Pastels are sneaky. You pick one up thinking it is nothing more than simple chalk, and three hours later you have the floor of your kitchen table and your shirt full of a cloud of color you never thought yourself able to produce. That is the magic of this medium. learn pastel painting It moves fast, forgives only a little, and somehow pulls more instinct from you than many other artistic mediums.

A proper pastel class does not hold your hand too tightly. Week one, you are being taught what the tooth (the feel of your paper) does to each and every stroke. By week two you are layering colors that should clash but somehow cooperate. Honestly it is disorganized anarchy. You begin with humble exercises in light and dark — dull, it is, but those practice is gradually getting the groundwork laid, on which your pictures will not rest flat.

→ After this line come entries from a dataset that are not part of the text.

Definition priority_eqb (a b : Priority) : bool :=
  match a, b with
  | low, low | medium, medium | high, high | urgent, urgent => true
  | _, _ => false
  end.

Definition priorities : list Priority := [low; medium; high; urgent].

(** The value of the enum a string names, if any. *)
Definition status_of_str (s : string) : option Status :=
  List.find (fun st => String.eqb (status_str st) s) statuses.

Definition priority_of_str (s : string) : option Priority :=
  List.find (fun p => String.eqb (priority_str p) s) priorities.

(** [String.prototype.trim], on strings of code units below 256: the
    white space there is the characters 9 to 13, the space (32) and the
    no-break space (160). *)
Definition is_white_space (c : Ascii.ascii) : bool :=
  let n := Ascii.nat_of_ascii c in
  ((9 <=? n) && (n <=? 13) || (n =? 32) || (n =? 160))%nat.

Fixpoint skip_white_space (l : list Ascii.ascii) : list Ascii.ascii :=
  match l with
  | c :: rest => if is_white_space c then skip_white_space rest else l
  | [] => []
  end.

Definition js_trim (s : string) : string :=
  string_of_list_ascii
    (rev (skip_white_space (rev (skip_white_space (list_ascii_of_string s))))).

(** [String.prototype.toLowerCase], on strings of code units below 256:
    the letters A to Z and the capital letters of Latin-1 (192 to 222,
    the multiplication sign 215 apart) move up by 32. *)
Definition to_lower (c : Ascii.ascii) : Ascii.ascii :=
  let n := Ascii.nat_of_ascii c in
  if ((65 <=? n) && (n <=? 90) || (192 <=? n) && (n <=? 222) && negb (n =? 215))%nat
  then Ascii.ascii_of_nat (n + 32) else c.

Definition js_toLowerCase (s : string) : string :=
  string_of_list_ascii (List.map to_lower (list_ascii_of_string s)).

(** An entry of [attachments], with the keys the schema requires. *)
Record Attachment := {
  a_id : ObjectId;
  a_filename : string;
  a_originalName : string;
  a_path : string;
  a_size : Z;
  a_mimetype : string;
  a_uploadedAt : Z;
  a_uploadedBy : ObjectId;
}.

(** The [required] validator of a string path rejects the empty string. *)
Definition valid_attachment (a : Attachment) : bool :=
  negb (String.eqb (a_filename a) "") && negb (String.eqb (a_originalName a) "")
  && negb (String.eqb (a_path a) "") && negb (String.eqb (a_mimetype a) "").

(** An entry of [comments].  [user] and [content] are required paths;
    [None] is an entry without the key. *)
Record Comment := {
  c_id : ObjectId;
  c_user : option ObjectId;
  content : option string;
  c_createdAt : Z;
  c_updatedAt : Z;
  isEdited : bool;
}.

(** The object [commentData] a caller hands to [addComment], its values
    of the types of the paths; [None] is a key it does not have. *)
Record CommentData := {
  cd_id : option ObjectId;
  cd_user : option ObjectId;
  cd_content : option string;
  cd_createdAt : option Z;
  cd_updatedAt : option Z;
  cd_isEdited : option bool;
}.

One habit you will likely pick up—good or bad—comes from blending with your fingers, though beginners are rarely told this. Most instructors will advise using a tortillon instead. Naturally you agree. Yet somehow your thumb ends up doing the job anyway. And sometimes, surprisingly, it works exactly as needed. Pastels allow a freedom of experimentation that oil painting often cannot tolerate.
Someone once described the experience as learning manual driving: clumsy at first, nerve-racking, and then it suddenly makes sense. That description is surprisingly accurate. The learning curve can sting at first, yet the slow periods rarely last long. You can often see improvement nearly every week.
The handling of color theory is what often distinguishes an ordinary course from an exceptional one. It is more than simple warm-and-cool rules; a small touch of violet in shadow can change the balance of the whole image. Keep your instructor should he or she be in love with that stuff, the reason behind color choices. Knowledge grows curiosity.